Si elles ne tiennent pas compte des complexités locales, les réformes anticorruption risquent de déclencher une instabilité politique.

Les attaques contre l’indépendance et la capacité du système de justice pénale en Afrique du Sud au cours des dix dernières années ont facilité la corruption et la captation de l’État. Alors que le pays s’efforce de traduire en justice leurs auteurs et d’empêcher des dommages supplémentaires, on se demande si les institutions sud-africaines sont à la hauteur de la tâche.

Certains militants proposent de créer une agence unique de lutte contre la corruption en Afrique du Sud, dotée des pleins pouvoirs d’enquête et de poursuite et dont l’indépendance serait protégée par la Constitution. Cette proposition d’une agence unique et puissante peut sembler une bonne idée, toutefois aucun organisme de lutte contre la corruption en Afrique n’a réussi jusqu’alors à mener à bien son mandat.

Une nouvelle étude de l’Institut d’études de sécurité (ISS) portant sur la manière de lutter efficacement contre la corruption en Afrique du Sud (publiée le 28 août) montre que, dans les pays en développement, les réformes anticorruption échouent le plus souvent ou déclenchent de l’instabilité politique. Les organismes qui réussissent font souvent l’objet d’attaques ou sont démantelés par de puissantes élites qui ne tirent aucun profit de l’état de droit. L’étude de l’ISS indique que rien ne prouve, à l’échelle mondiale, qu’un modèle d’agence unique soit plus performant.
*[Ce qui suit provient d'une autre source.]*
(* ===== verification/ClientSession.v ===== *)
(** * A client and its gateway

    The whole upload of a client ([Client._run]) over the connection to its handler
    at the gateway ([ClientStreamHandler._run]), and the file of responses. *)

From S2P Require Import Prelude.
From S2P Require Import PyDict.
From S2P Require Import PyValues.
From S2P Require Import PyText.
From S2P Require Import PyTime.
From S2P Require Import Wire.
From S2P Require Import Messages.
From S2P Require Import Spill.
From S2P Require Import Stamping.
From S2P Require Import Connection.
From S2P Require Import Gateway.
From S2P Require Import Client.
From S2P Require Import ClientProps.

Section run.
Context `{MP : MsgPack} (n : Z).

(** ** [_run] *)

(** The end of one of the uploads: the message sent, if it is. *)
Definition send_eof (sendable : bool) (count : Z) : option bytes :=
  match serialize (new_msg (EOF placeholder (-1) count (-1) (-1) [])) with
  | Ok raw => if sendable then Some raw else None
  | Exc _ => None
  end.

(** [sendable phase k] is whether the [k]-th send of a phase succeeds, [shut_main]
    the flag at the three looks at it; [ack] and [rs] are what is received, [items]
    what comes out of the queue. The messages sent, and how the session ends: the
    output file, if it is written, and whether the connection is closed. *)
Definition client_run (nworkers nresponses : nat) (accounts : chars) (sendable : nat → Z → bool) (shut shut_main : nat → bool)
    (ack : res Body) (items : list (option bytes)) (rs : list (res Body)) : list bytes * res (option chars * bool) :=
  match serialize (new_msg Hello) with
  | Exc _ => ([], Ok (None, false))
  | Ok hello =>
      if sendable 0%nat 0 then
        match ack with
        | Ok (HelloAck _) =>
            let '(txs, count) := drain (sendable 1%nat) shut nworkers 0 0 0 items in
            if shut_main 0%nat then (hello :: txs, Ok (None, false))
            else
              match send_eof (sendable 2%nat 0) count with
              | None => (hello :: txs, Ok (None, false))
              | Some eof =>
                  let sent := hello :: txs ++ [eof] in
                  let '(accs, r) := send_accounts_batched n (sendable 3%nat) accounts placeholder in
                  let sent := sent ++ accs in
                  match r with
                  | Exc e => (sent, Exc e)
                  | Ok acc_count =>
                      if shut_main 1%nat then (sent, Ok (None, false))
                      else
                        match send_eof (sendable 4%nat 0) acc_count with
                        | None => (sent, Ok (None, false))
                        | Some eof => (sent ++ [eof], Ok (receive_and_write_responses nresponses rs, negb (shut_main 2%nat)))
                        end
                  end
              end
        | _ => ([hello], Ok (None, false))
        end
      else ([], Ok (None, false))
  end.
End run.

(** ** A run that nothing disturbs *)

Section session.
Context `{MP : MsgPack}.

Lemma hello_sent : ∃ hello msg, serialize (new_msg Hello) = Ok hello ∧ deserialize T_HELLO hello = Ok msg.
Proof.
  destruct (deserialize_serialize (new_msg Hello)) as (hello & E & D); [done..|].
  pose proof (peek_serialize _ _ E) as Hp. exists hello. unfold deserialize_message in D. rewrite Hp in D. cbn in D. by eexists.
Qed.

Lemma send_eof_ok count : 0 ≤ count < 2 ^ 63 → ∃ raw, send_eof true count = Some raw ∧ peek_type raw = Ok (type_int T_EOF).
Proof.
  intros Hc. assert (int64_ok count = true) as Hi.
  { unfold int64_ok. apply andb_true_intro. split; [apply Z.leb_le|apply Z.ltb_lt]; lia. }
  unfold send_eof. destruct (eof_serializes placeholder count Hi) as [raw E]. cbn [snd] in *.
  pose proof (peek_serialize _ _ E) as Hp. rewrite E. by eexists.
Qed.

(** A run that nothing disturbs. *)
Lemma client_run_ok n nworkers nresponses accounts items rs id txs count raws accs :
  drain always never nworkers 0 0 0 items = (txs, count) →
  mapR parse_account (drop 1 (file_lines accounts)) = Ok accs →
  raw_accs placeholder (split_batches n [] accs) = Ok raws → 0 ≤ count < 2 ^ 63 → Z.of_nat (length raws) < 2 ^ 63 →
  ∃ hello msg e1 e2, deserialize T_HELLO hello = Ok msg ∧ peek_type e1 = Ok (type_int T_EOF) ∧ peek_type e2 = Ok (type_int T_EOF) ∧
    client_run n nworkers nresponses accounts (λ _, always) never never (Ok (HelloAck id)) items rs =
      (hello :: txs ++ e1 :: raws ++ [e2], Ok (receive_and_write_responses nresponses rs, true)).
Proof.
  intros Hd Ha Hr Hc Hl. destruct hello_sent as (hello & msg & Eh & Dh).
  destruct (send_eof_ok count Hc) as (e1 & E1 & P1). destruct (send_eof_ok (Z.of_nat (length raws)) ltac:(lia)) as (e2 & E2 & P2).
  exists hello, msg, e1, e2. split_and!; [done..|]. unfold client_run. rewrite Eh. cbn [always]. rewrite Hd. unfold never at 1. change (always 0) with true. cbv beta iota. rewrite E1.
  destruct (accounts_loop_spec n placeholder (drop 1 (file_lines accounts)) [] 0 accs Ha) as (raws' & Er & Ew).
  assert (raws' = raws) as -> by congruence. unfold send_accounts_batched. rewrite Ew. change (always 0) with true. unfold never. cbv beta iota. rewrite Z.add_0_l, E2.
  cbn [negb app]. by rewrite <- !app_assoc.
Qed.

(** A batch of transactions that were parsed can be sent. *)
Lemma parsed_batches_ok lines txs tb :
  mapR parse_transaction lines = Ok txs → List.concat tb ≡ₚ txs → Forall (batch_ok TransRoute) (TransBatch <$> tb).
Proof.
  intros Hm Hp. assert (Forall tx_wf (List.concat tb)) as Hwf.
  { rewrite Hp. clear -Hm. revert txs Hm. induction lines as [|l lines IH]; intros txs Hm; cbn in Hm; [by injection Hm as <-|].
    apply bind_Ok in Hm as (t & Ht & Hm). apply bind_Ok in Hm as (ts & Hts & [= <-]).
    constructor; [by eapply parse_transaction_wf|by apply IH]. }
  clear Hm Hp. induction tb as [|b tb IH]; [done|]. cbn [List.concat] in Hwf. apply Forall_app in Hwf as [Hb Hwf].
  rewrite fmap_cons. constructor; [by split|by apply IH].
Qed.

Lemma batches_length {A} (P : list A → Prop) bs : Forall (λ b, b ≠ [] ∧ P b) bs → (length bs ≤ length (List.concat bs))%nat.
Proof.
  induction 1 as [|b bs [Hb _] _ IH]; [done|]. cbn [List.concat length]. rewrite length_app. destruct b; [done|]. cbn [length]. lia.
Qed.

Lemma account_batches_ok ab : Forall (batch_ok AccsRoute) (AccBatch <$> ab).
Proof. apply Forall_forall. intros b (l & -> & _)%list_elem_of_fmap. by split. Qed.
End session.

(** C32: an upload passes from the files of a client to the shards of the pipeline
    without loss. Let the lines of the transactions that do not start at a boundary
    of the workers' ranges, and the lines of the accounts, parse, and let nothing
    disturb the session. Then whatever the order in which the items of the workers
    come out of the queue, and whatever the chunks in which the network delivers the
    client's messages, the gateway publishes batches that hold exactly these
    transactions, each once, and exactly these accounts in the order of the file, no
    batch empty or larger than the batch size; to the shards in turn, under the id
    it gave the client, with an end of file for each shard; and it has read all the
    client sent. The lines that do start at a boundary are the header (the boundary
    0) and, with several workers, any line that happens to start at an interior
    boundary: no worker sends those. *)
Theorem client_upload_forwarded `{MP : MsgPack} (uuid5 : uuid → string → uuid) (n : Z) (nworkers nresponses nt na : nat)
    (connected : bool) (id : uuid) (m : ClientStreamMonitor) (content accounts : chars) (txs : list Transaction) (accs : list Account)
    (items sent chunks : list bytes) (rs : list (res Body)) (ack : bytes) (r : res (option chars * bool)) :
  (0 < nworkers)%nat → 1 ≤ n → (0 < nt)%nat → (0 < na)%nat →
  readable content nworkers txs → mapR parse_account (drop 1 (file_lines accounts)) = Ok accs →
  interleaving (workers n placeholder content nworkers).*1 items →
  client_run n nworkers nresponses accounts (λ _, always) never never (Ok (HelloAck id)) (Some <$> items) rs = (sent, r) →
  serialize (new_msg (HelloAck id)) = Ok ack → Forall frameable (ack :: sent) → Z.of_nat (length txs) < 2 ^ 63 → Z.of_nat (length accs) < 2 ^ 63 →
  solid chunks → List.concat chunks = List.concat (frame <$> sent) →
  r = Ok (receive_and_write_responses nresponses rs, true) ∧
  ∃ tb ab s pubs,
    List.concat tb ≡ₚ txs ∧ List.concat ab = accs ∧
    Forall (λ b, b ≠ [] ∧ Z.of_nat (length b) ≤ n) tb ∧ Forall (λ b, b ≠ [] ∧ Z.of_nat (length b) ≤ n) ab ∧
    gw_run uuid5 connected true nt na (gw_init id (conn_open chunks) m) = (s, pubs, Some (Ok tt)) ∧
    mapR publish (upload_plan uuid5 id nt TransRoute (TransBatch <$> tb) ++ upload_plan uuid5 id na AccsRoute (AccBatch <$> ab)) = Ok pubs ∧
    gw_monitor s = sadd m id ∧ List.concat (conn_in (gw_conn s)) = [].
Proof.
  intros Hw Hn Hnt Hna Hread Hacc Hil Hrun Hack Hf Hlt Hla Hs Hc.
  destruct (transactions_sent n placeholder nworkers content txs items Hw Hn Hread) as [_ H].
  destruct (H Hil) as (tb & rt & Hd & Hrt & Htb & Hsz). clear H.
  destruct (accounts_loop_spec n placeholder (drop 1 (file_lines accounts)) [] 0 accs Hacc) as (ra & Hra & _).
  assert (Hl : length rt = length tb ∧ length ra = length (split_batches n [] accs)).
  { split; [apply mapR_length in Hrt|apply mapR_length in Hra]; by rewrite length_fmap in *. }
  assert (Hsza : Forall (λ b, b ≠ [] ∧ Z.of_nat (length b) ≤ n) (split_batches n [] accs)) by (apply split_batches_sizes; [done|cbn; lia]).
  pose proof (batches_length _ _ Hsz) as Hbt. pose proof (batches_length _ _ Hsza) as Hba.
  rewrite Htb in Hbt. rewrite split_batches_concat in Hba. cbn [app] in Hba.
  destruct (client_run_ok n nworkers nresponses accounts (Some <$> items) rs id rt _ ra accs Hd Hacc Hra ltac:(lia) ltac:(lia))
    as (hello & msg & e1 & e2 & Dh & P1 & P2 & E).
  rewrite E in Hrun. injection Hrun as <- <-. split; [done|].
  apply Forall_cons in Hf as [Hfack Hf]. apply Forall_cons in Hf as [Hfh Hf]. apply Forall_app in Hf as [Hft Hf].
  apply Forall_cons in Hf as [Hf1 Hf]. apply Forall_app in Hf as [Hfa Hf]. apply Forall_cons in Hf as [Hf2 _].
  edestruct (gateway_forwards_upload uuid5 id placeholder m connected nt na hello ack e1 e2 [] (TransBatch <$> tb) (AccBatch <$> split_batches n [] accs) rt ra chunks)
    as (s & pubs & H1 & H2 & _ & H3 & _ & _ & _ & H4).
  all: try done.
  - by split; [eexists|..].
  - split; [by eapply parsed_batches_ok|done..|]. rewrite length_fmap. lia.
  - split; [apply account_batches_ok|done..|]. rewrite length_fmap. lia.
  - by rewrite app_nil_r.
  - exists tb, (split_batches n [] accs), s, pubs. split_and!; try done.
    + by rewrite split_batches_concat.
Qed.

(** ** Concrete inputs *)

(** Three transactions, each line as long as the header; of two workers the second
    starts where the second transaction does. *)
Section demo.
#[local] Existing Instance msgpack_model.

Definition demo_header : string := "Timestamp,From,Account,To,Account,Amount,C,Amount,C,Format,Is
".
Definition demo_line (account : string) : string := "2022/09/01 00:20,10," +:+ account +:+ ",20,8000B,35.50,Euro,35.50,Euro,Wire,0
".
Definition demo_file : chars := chars_of (demo_header +:+ demo_line "80A" +:+ demo_line "80B" +:+ demo_line "80C").
Definition demo_accounts : chars := chars_of "Bank Name,Bank ID,Account Number,Entity ID,Entity Name
First Bank,010,80A,E1,Corporation
".
Definition demo_parsed (line : string) : list Transaction :=
  match parse_transaction (chars_of line) with Ok t => [t] | Exc _ => [] end.
Definition demo_accs_parsed : list Account :=
  match mapR parse_account (drop 1 (file_lines demo_accounts)) with Ok l => l | Exc _ => [] end.

Definition demo_raw (line : string) : bytes := raw_of (Transactions placeholder (demo_parsed line)).
Definition demo_items : list bytes := [demo_raw (demo_line "80C"); DONE_ITEM; demo_raw (demo_line "80A"); DONE_ITEM].
Definition demo_run : list bytes * res (option chars * bool) :=
  client_run 10 2 1 demo_accounts (λ _, always) never never (Ok (HelloAck (uuid_lit 42))) (Some <$> demo_items)
    [Ok (Response (uuid_lit 42) "done" true 1)].

Lemma demo_workers : (workers 10 placeholder demo_file 2).*1 =
  [[demo_raw (demo_line "80A"); DONE_ITEM]; [demo_raw (demo_line "80C"); DONE_ITEM]].
Proof. vm_compute. reflexivity. Qed.

Lemma demo_interleaved : interleaving (workers 10 placeholder demo_file 2).*1 demo_items.
Proof.
  rewrite demo_workers. apply (il_next [_] _ _ []), (il_next [_] _ _ []), (il_next [] _ _ [_]), (il_next [] _ _ [_]), il_done.
  by repeat constructor.
Qed.

Definition demo_chunks : list bytes := [take 7 (List.concat (frame <$> demo_run.1)); drop 7 (List.concat (frame <$> demo_run.1))].

Lemma client_upload_forwarded_witness :
  ∃ tb s pubs, List.concat tb ≡ₚ demo_parsed (demo_line "80A") ++ demo_parsed (demo_line "80C") ∧
    gw_run demo_uuid5 true true 2 1 (gw_init (uuid_lit 42) (conn_open demo_chunks) []) = (s, pubs, Some (Ok tt)) ∧
    gw_monitor s = [uuid_lit 42].
Proof.
  destruct (client_upload_forwarded demo_uuid5 10 2 1 2 1 true (uuid_lit 42) [] demo_file demo_accounts
    (demo_parsed (demo_line "80A") ++ demo_parsed (demo_line "80C")) demo_accs_parsed demo_items demo_run.1 demo_chunks
    [Ok (Response (uuid_lit 42) "done" true 1)] (raw_of (HelloAck (uuid_lit 42))) demo_run.2)
    as (_ & tb & ab & s & pubs & H1 & _ & _ & _ & H2 & _ & H3 & _).
  - lia.
  - lia.
  - lia.
  - lia.
  - vm_compute. reflexivity.
  - vm_compute. reflexivity.
  - exact demo_interleaved.
  - apply surjective_pairing.
  - vm_compute. reflexivity.
  - change (Forall (λ m : bytes, Z.of_nat (length m) < 256 ^ 4) (raw_of (HelloAck (uuid_lit 42)) :: demo_run.1)).
    apply (bool_decide_unpack _). vm_compute. exact I.
  - vm_compute. reflexivity.
  - vm_compute. reflexivity.
  - repeat (apply Forall_cons; split; [vm_compute; discriminate|]). by apply Forall_nil.
  - cbn [demo_chunks List.concat]. rewrite app_nil_r. apply take_drop.
  - exists tb, s, pubs. split; [exact H1|]. split; [exact H2|]. rewrite H3. vm_compute. reflexivity.
Defined.
End demo.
Le Ghana, le Malawi, la Tanzanie et l’Ouganda sont autant d’exemples de pays qui ont tenté de mettre en place, sans succès, des commissions anticorruption. Celles-ci n’ont pas réussi à atteindre leurs objectifs, entraînant ainsi des coupes budgétaires et des résultats de moins en moins bons.  

Selon l’ISS, aucun modèle d’agence unique n’a prouvé qu’il était le plus performant

Dans la théorie des systèmes, la corruption est connue pour être un problème pernicieux, c’est-à-dire insoluble et réfractaire à toute solution, en raison de sa complexité. La corruption est un phénomène compliqué et ceux qui s’y adonnent font tout pour mettre à mal les tentatives de résolution.

Les auteurs et les bénéficiaires de la corruption sont généralement des personnes puissantes, qui exercent une influence entre autres sur le personnel politique, la police, les procureurs afin d’entraver le travail des institutions répressives. Ce faisant, ils affaiblissent tout organisme qui les menace et peuvent recourir à la violence pour protéger leurs intérêts.

Accountability Now est favorable à la mise en place d’une commission d’intégrité spécialisée et indépendante pour l’Afrique du Sud, inscrite dans la Constitution et relevant des institutions du Chapitre 9, dotée de ressources suffisantes, d’un personnel formé et d’une direction difficilement révocable. Il s’agit là des critères dits « STIRS » (spécialisé, formé, indépendant, autonome et inamovible) qui découlent d’un arrêt de la Cour constitutionnelle de 2011.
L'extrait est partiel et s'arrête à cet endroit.